Community Action Gateway Students Attend Stowe Prize Events

By Megan Faver Hartline
Trinity News, Sept. 24, 2018

 

The members of the 2018-19 Community Action first-year gateway cohort at Trinity College started off their school year by attending the Harriet Beecher Stowe Center’s events for its annual Stowe Prize and Student Stowe Prizes, awarded to a U.S. author, a college student, and a high school student whose work has made a “tangible impact on a social justice issue critical to contemporary society.” Visiting Lecturer in Political Science Serena Laws brought her entire seminar to the Stowe Center’s Action Fair, which featured tables from local social action organizations and a discussion event with this year’s prize winners: Matthew Desmond, professor of sociology at Princeton University, for Evicted: Poverty and Profit in the American City; Wes Gobar, University of Virginia, for “What It’s Like to Be a Black Student When White Supremacists March in Your College Town”; and Zyahna Bryant, Charlottesville High School, for “Change the Name of Lee Park and Remove the Statue.”

Wes Gobar and Zyahna Bryant, student Stowe Prize winners, speak with WNPR‘s Lucy Nalpathanchil at the Stowe Prize Event. Photo by Catherine Burton.

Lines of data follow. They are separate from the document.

(** * The per-node network resource coordinator of the terway daemon

    A shallow embedding of [daemon/daemon.go]: the request coordinator
    ([AllocIP], [ReleaseIP], [GetIPInfo]), the mode policy, the CRD-driven
    assembly of [NetConf]s, the default-route policy, the garbage-collection
    tick and the three-way resource mapping.

    The collaborators the coordinator only calls (Kubernetes cache, resource
    managers, on-disk store, kernel route helpers, request context) are
    gathered in one record of oracles, [Env]; every call that changes
    something outside the coordinator is appended to a trace of [Event]s. *)

From Stdlib Require Import Ascii String List Bool ZArith Lia Permutation Sorted.
From Stdlib Require OrderedTypeEx.
From stdpp Require Import base strings gmap list fin_maps.

Local Open Scope Z_scope.

(** ** Errors *)

(** Go [error] values, as far as the coordinator tells them apart: three
    sentinels it compares against, plain messages, and the two ways it
    embeds a cause. [ErrFmt] is [fmt.Errorf] with a [%+v] or [%v] verb (the
    cause is only printed into the message), [ErrWrap] is [fmt.Errorf] with
    [%w] or [errors.Wrapf] (the cause can be unwrapped). *)
Inductive error : Type :=
| ErrK8sNotFound
| ErrStorageNotFound
| ErrInvalidState
| ErrCtx (msg : string)
| ErrMsg (msg : string)
| ErrFmt (msg : string) (cause : error)
| ErrWrap (msg : string) (cause : error).

(** [k8sErr.IsNotFound] of k8s.io/apimachinery: the error, or an error it
    wraps, is an API status whose reason is NotFound. *)
Fixpoint IsNotFound (e : error) : bool :=
  match e with
  | ErrK8sNotFound => true
  | ErrWrap _ cause => IsNotFound cause
  | _ => false
  end.

(** Go's [err == sentinel] on the sentinels of [storage] and [pool]. *)
Definition isStorageNotFound (e : error) : bool :=
  match e with ErrStorageNotFound => true | _ => false end.

Definition isInvalidState (e : error) : bool :=
  match e with ErrInvalidState => true | _ => false end.

(** The innermost cause an error message was built around. *)
Fixpoint rootCause (e : error) : error :=
  match e with
  | ErrFmt _ cause => rootCause cause
  | ErrWrap _ cause => rootCause cause
  | _ => e
  end.

(** What a Go function with an [error] result does: it returns a value, it
    returns an error, or it panics (a nil manager or a nil record field is
    dereferenced). *)
Inductive result (A : Type) : Type :=
| Ok (a : A)
| Err (e : error)
| Panic.
Arguments Ok {A} a.
Arguments Err {A} e.
Arguments Panic {A}.

Definition isOk {A} (r : result A) : bool :=
  match r with Ok _ => true | _ => false end.

Definition isErr {A} (r : result A) : bool :=
  match r with Err _ => true | _ => false end.

(** ** Constants *)

Definition daemonModeVPC : string := "VPC".
Definition daemonModeENIMultiIP : string := "ENIMultiIP".
Definition daemonModeENIOnly : string := "ENIOnly".
Definition IfEth0 : string := "eth0".

(** Modelled from the spec: the pod network types are constants of the
    daemon package declared outside the files at hand; the data model names
    them [ENIMultiIP], [VPCENI] and [VPCIP]. *)
Definition podNetworkTypeVPCIP : string := "VPCIP".
Definition podNetworkTypeVPCENI : string := "VPCENI".
Definition podNetworkTypeENIMultiIP : string := "ENIMultiIP".

(** Modelled from the spec: the resource types are constants of the types
    package; the data model names them [ENI], [ENIIP], [Veth] and [EIP]. *)
Definition ResourceTypeVeth : string := "veth".
Definition ResourceTypeENI : string := "eni".
Definition ResourceTypeENIIP : string := "eniIp".
Definition ResourceTypeEIP : string := "eip".

(** Modelled from the spec: the two IPAM types of a configuration,
    [crd] and [default]. *)
Inductive IPAMType : Type := IPAMTypeCRD | IPAMTypeDefault.

Definition isIPAMTypeCRD (t : IPAMType) : bool :=
  match t with IPAMTypeCRD => true | IPAMTypeDefault => false end.

(** ** Data model *)

(** An address pair; [types.IPSet], [types.IPNetSet] and their [ToRPC]
    images are all carried as the two printed addresses. *)
Record IPSet : Type := mkIPSet { IPv4 : string; IPv6 : string }.

Record PodInfo : Type := mkPodInfo {
  Namespace : string;
  Name : string;
  PodNetworkType : string;
  PodENI : bool;
  PodEip : bool;                (* EipInfo.PodEip *)
  TcIngress : Z;
  TcEgress : Z;
  NetworkPriority : string;
  IPStickTime : Z;              (* a time.Duration *)
  PodIPs : IPSet;
  SandboxExited : bool
}.

Record ResourceItem : Type := mkResourceItem {
  ResType : string;             (* the Go field [Type] *)
  ResID : string;               (* the Go field [ID] *)
  ExtraConfig : list (string * string)
}.

Record PodResources : Type := mkPodResources {
  Resources : list ResourceItem;
  ResPodInfo : option PodInfo;  (* the Go field [PodInfo], a pointer *)
  NetNs : option string;
  ContainerID : option string
}.

(** [types.PodResources{}] *)
Definition emptyPodResources : PodResources :=
  mkPodResources [] None None None.

(** Modelled from the spec: the pod key is "<namespace>/<name>"
    ([podInfoKey] is declared outside the files at hand). *)
Definition podInfoKey (namespace name : string) : string :=
  (namespace ++ "/" ++ name)%string.

(** Modelled from the spec: [GetResourceItemByType] of the types package
    selects the items of one type, in order. *)
Definition GetResourceItemByType (p : PodResources) (resType : string)
  : list ResourceItem :=
  filter (fun r => String.eqb (ResType r) resType = true) (Resources p).

(** The resources a manager hands out. [ToResItems] belongs to the types
    package; its result is carried with the resource. *)
Record ENI : Type := mkENI {
  eniID : string;
  eniMAC : string;
  eniPrimaryIP : IPSet;
  eniVSwitchCIDR : option IPSet;
  eniGatewayIP : option IPSet;
  eniTrunk : bool;
  eniToResItems : list ResourceItem
}.

Record ENIIP : Type := mkENIIP {
  eniipENI : ENI;
  eniipIPSet : IPSet;
  eniipToResItems : list ResourceItem
}.

Record Veth : Type := mkVeth { vethToResItems : list ResourceItem }.

Record EIP : Type := mkEIP { eipToResItems : list ResourceItem }.

(** ** The rpc messages *)

Record BasicInfo : Type := mkBasicInfo {
  PodIP : option IPSet;
  PodCIDR : option IPSet;
  GatewayIP : option IPSet;
  ServiceCIDR : option IPSet
}.

Record ENIInfo : Type := mkENIInfo {
  MAC : string;
  Trunk : bool;
  Vid : Z;                      (* a uint32 *)
  ENIGatewayIP : option IPSet
}.

Record Pod : Type := mkPod {
  Ingress : Z;
  Egress : Z;
  PodNetworkPriority : string
}.

Record NetConf : Type := mkNetConf {
  NCBasicInfo : option BasicInfo;
  NCENIInfo : option ENIInfo;
  NCPod : option Pod;
  IfName : string;
  ExtraRoutes : list string;    (* the [Dst] of each route *)
  DefaultRoute : bool
}.

Inductive IPType : Type :=
| TypeVPCIP | TypeVPCENI | TypeENIMultiIP.

Inductive RpcError : Type :=
| ErrNone | ErrCRDNotFound.

Record AllocIPReply : Type := mkAllocIPReply {
  aSuccess : bool;
  aIPType : IPType;
  aIPv4 : bool;
  aIPv6 : bool;
  aNetConfs : list NetConf;
  aEnableTrunking : bool
}.

Record ReleaseIPReply : Type := mkReleaseIPReply {
  rSuccess : bool;
  rIPv4 : bool;
  rIPv6 : bool
}.

Record GetInfoReply : Type := mkGetInfoReply {
  gIPType : IPType;
  gIPv4 : bool;
  gIPv6 : bool;
  gError : RpcError;
  gNetConfs : list NetConf;
  gEnableTrunking : bool
}.

(** ** The default-route policy *)

Definition defaultIf (name : string) : bool :=
  if String.eqb name "" || String.eqb name IfEth0 then true else false.

Definition setDefaultRoute (c : NetConf) : NetConf :=
  mkNetConf (NCBasicInfo c) (NCENIInfo c) (NCPod c) (IfName c)
            (ExtraRoutes c) true.

(** The first loop of [defaultForNetConf]: it leaves at the second entry
    with a default route, and otherwise ends with the two flags. *)
Fixpoint scanNetConf (netConf : list NetConf)
         (defaultRouteSet defaultIfSet : bool) : error + bool * bool :=
  match netConf with
  | [] => inr (defaultRouteSet, defaultIfSet)
  | c :: rest =>
      if DefaultRoute c && defaultRouteSet
      then inl (ErrMsg "default route is dumplicated")
      else scanNetConf rest (defaultRouteSet || DefaultRoute c)
                       (if defaultIf (IfName c) then true else defaultIfSet)
  end.

(** The second loop: the first entry named "" or "eth0" gets the default
    route, and the loop breaks. *)
Fixpoint markFirstDefaultIf (netConf : list NetConf) : list NetConf :=
  match netConf with
  | [] => []
  | c :: rest =>
      if String.eqb (IfName c) "" || String.eqb (IfName c) IfEth0
      then setDefaultRoute c :: rest
      else c :: markFirstDefaultIf rest
  end.

(** [defaultForNetConf] updates the entries in place; the embedding returns
    the error (if any) with the list as the caller sees it afterwards.
    Every caller builds the list from freshly allocated entries, so no two
    positions share an entry. *)
Definition defaultForNetConf (netConf : list NetConf)
  : option error * list NetConf :=
  match netConf with
  | [] => (None, netConf)
  | _ :: _ =>
      match scanNetConf netConf false false with
      | inl e => (Some e, netConf)
      | inr (defaultRouteSet, defaultIfSet) =>
          if negb defaultIfSet
          then (Some (ErrMsg "default interface is not set"), netConf)
          else if negb defaultRouteSet
               then (None, markFirstDefaultIf netConf)
               else (None, netConf)
      end
  end.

Desmond, Gobar, and Bryant all participated in a 90-minute-long discussion moderated by WNPR’s Lucy Nalpathanchil. Gobar and Bryant started the event with discussions of their actions in Charlottesville: Bryant’s petition to remove a confederate statue and rename a local park and Gobar’s activism in the face of August 2017’s white supremacist rally. They also called on audience members to combine national concerns with local action (Gobar) and remember the importance of intersectionality in activist movements (Bryant). Desmond spoke next, offering perspectives on both the writing of Evicted and what happened to some of the central figures following his research period. He also encouraged audience members to use data from the Eviction Lab as a way to consider how poverty and homelessness occur in their cities. His focus was less on new possible solutions, but instead on thinking about how we can expand current governmental housing programs (both subsidies for renters and mortgage interest deduction for homeowners) to address the vast amount of poverty in our nation today.

All three speakers offered exciting ways for Trinity students to think about their own community work during their time in Hartford. Aidan Arnold ’21, focusing on how he connected with activists around his age, said he was “totally blown away by the intellect and thoughtfulness of the student Stowe Prize winners.” Eleanor Faraguna ’21 pointed out how important it is for Trinity students “to educate ourselves about the city and climate we live in for these next four years, both the good and the inequitable. The Stowe Prize event was a unique opportunity to learn more about the battle over the availability of affordable housing here in Hartford and on a national scale.”

Students from the Community Action Gateway and Professor Serena Laws after the Stowe Prize Action Fair and Discussion Events.

At the Action Fair, Trinity students spoke with community leaders from organizations like Connecticut Fair Housing, Christian Activities Council, Hartford History Center, and True Colors, among many others. Students were able to meet local activists, learn more about community change happening in Hartford, and get a better sense of what is happening in their new city—all during their first week of classes!

Overall, the Stowe Center’s event enabled students to hear more about local and national social change work from students their age, from a much-lauded sociologist, and from local activists in Hartford. Learning from activist leaders in Hartford and beyond was the perfect way to start the semester for these Community Action students.